__Goal of the exercise__
Which lines of the entries below run from the one holding "(** [size] is" to the one holding "Definition HttpMsgBufInit (h", inclusive? Set down exactly those lines and no others.

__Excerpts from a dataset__
■ ■ ■
(* ===== verification/HttpMsg.v ===== *)
(** * HTTP messages: the first line and the end of the headers

    libhttp/HttpMsg.c, libmime/MimeHdrs.c, and httpMsgParseRequestHeader of
    src/HttpMsg.c.  A message is parsed in place: the buffer is a list of bytes
    and everything found in it is an index, so that each read is checked
    against the length of the buffer. *)

From Stdlib Require Import ZArith Lia.
From stdpp Require Import base strings list numbers option.
From S2P Require Import Prelude CStr StrList HttpTools HttpHeaderType HttpHeader HttpHeaderParse.

Module HttpMsg.
Import HttpHeaderType.HttpHeaderType HttpHeader.HttpHeader HttpHeaderParse.HttpHeaderParse.

Record HttpMsgBuf := mkMsg {
  buf : bytes;
  h_start : Z; h_end : Z; h_len : Z;
  req_start : Z; req_end : Z; r_len : Z;
  m_start : Z; m_end : Z; m_len : Z;
  u_start : Z; u_end : Z; u_len : Z;
  v_start : Z; v_end : Z; v_len : Z;
  v_maj : Z; v_min : Z
}.

(** [size] is the length of the buffer.  The fields that are not set hold
    whatever was there before; they are left alone here. *)
Definition HttpMsgBufInit (h : HttpMsgBuf) (b : bytes) : HttpMsgBuf :=
  mkMsg b (-1) (-1) 0 (-1) (-1) 0 (m_start h) (m_end h) 0 (u_start h) (u_end h) 0 (v_start h) (v_end h) 0 (v_maj h) (v_min h).

Definition set_req_end (e : Z) (h : HttpMsgBuf) : HttpMsgBuf :=
  mkMsg (buf h) (h_start h) (h_end h) (h_len h) (req_start h) e (r_len h) (m_start h) (m_end h) (m_len h)
    (u_start h) (u_end h) (u_len h) (v_start h) (v_end h) (v_len h) (v_maj h) (v_min h).
Definition set_method_start (i : Z) (h : HttpMsgBuf) : HttpMsgBuf :=
  mkMsg (buf h) (h_start h) (h_end h) (h_len h) i (req_end h) (req_end h - i + 1) i (m_end h) (m_len h)
    (u_start h) (u_end h) (u_len h) (v_start h) (v_end h) (v_len h) (v_maj h) (v_min h).
Definition set_method_end (e : Z) (h : HttpMsgBuf) : HttpMsgBuf :=
  mkMsg (buf h) (h_start h) (h_end h) (h_len h) (req_start h) (req_end h) (r_len h) (m_start h) e (e - m_start h + 1)
    (u_start h) (u_end h) (u_len h) (v_start h) (v_end h) (v_len h) (v_maj h) (v_min h).
Definition set_u_start (i : Z) (h : HttpMsgBuf) : HttpMsgBuf :=
  mkMsg (buf h) (h_start h) (h_end h) (h_len h) (req_start h) (req_end h) (r_len h) (m_start h) (m_end h) (m_len h)
    i (u_end h) (u_len h) (v_start h) (v_end h) (v_len h) (v_maj h) (v_min h).
Definition set_u_end (e : Z) (h : HttpMsgBuf) : HttpMsgBuf :=
  mkMsg (buf h) (h_start h) (h_end h) (h_len h) (req_start h) (req_end h) (r_len h) (m_start h) (m_end h) (m_len h)
    (u_start h) e (u_len h) (v_start h) (v_end h) (v_len h) (v_maj h) (v_min h).
Definition set_u_len (n : Z) (h : HttpMsgBuf) : HttpMsgBuf :=
  mkMsg (buf h) (h_start h) (h_end h) (h_len h) (req_start h) (req_end h) (r_len h) (m_start h) (m_end h) (m_len h)
    (u_start h) (u_end h) n (v_start h) (v_end h) (v_len h) (v_maj h) (v_min h).
Definition set_v_start (i : Z) (h : HttpMsgBuf) : HttpMsgBuf :=
  mkMsg (buf h) (h_start h) (h_end h) (h_len h) (req_start h) (req_end h) (r_len h) (m_start h) (m_end h) (m_len h)
    (u_start h) (u_end h) (u_len h) i (v_end h) (v_len h) (v_maj h) (v_min h).
Definition set_v_end (e : Z) (h : HttpMsgBuf) : HttpMsgBuf :=
  mkMsg (buf h) (h_start h) (h_end h) (h_len h) (req_start h) (req_end h) (r_len h) (m_start h) (m_end h) (m_len h)
    (u_start h) (u_end h) (u_len h) (v_start h) e (e - v_start h + 1) (v_maj h) (v_min h).
Definition set_version (maj min : Z) (h : HttpMsgBuf) : HttpMsgBuf :=
  mkMsg (buf h) (h_start h) (h_end h) (h_len h) (req_start h) (req_end h) (r_len h) (m_start h) (m_end h) (m_len h)
    (u_start h) (u_end h) (u_len h) (v_start h) (v_end h) (v_len h) maj min.
Definition set_headers (s e : Z) (h : HttpMsgBuf) : HttpMsgBuf :=
  mkMsg (buf h) s e (e - s) (req_start h) (req_end h) (r_len h) (m_start h) (m_end h) (m_len h)
    (u_start h) (u_end h) (u_len h) (v_start h) (v_end h) (v_len h) (v_maj h) (v_min h).

(** [buf[i]] *)
Definition rd (b : bytes) (i : Z) : option Z := assert? (0 <=? i) in b !! Z.to_nat i.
■ ■ ■
__The completed task__
(** [size] is the length of the buffer.  The fields that are not set hold
    whatever was there before; they are left alone here. *)
Definition HttpMsgBufInit (h : HttpMsgBuf) (b : bytes) : HttpMsgBuf :=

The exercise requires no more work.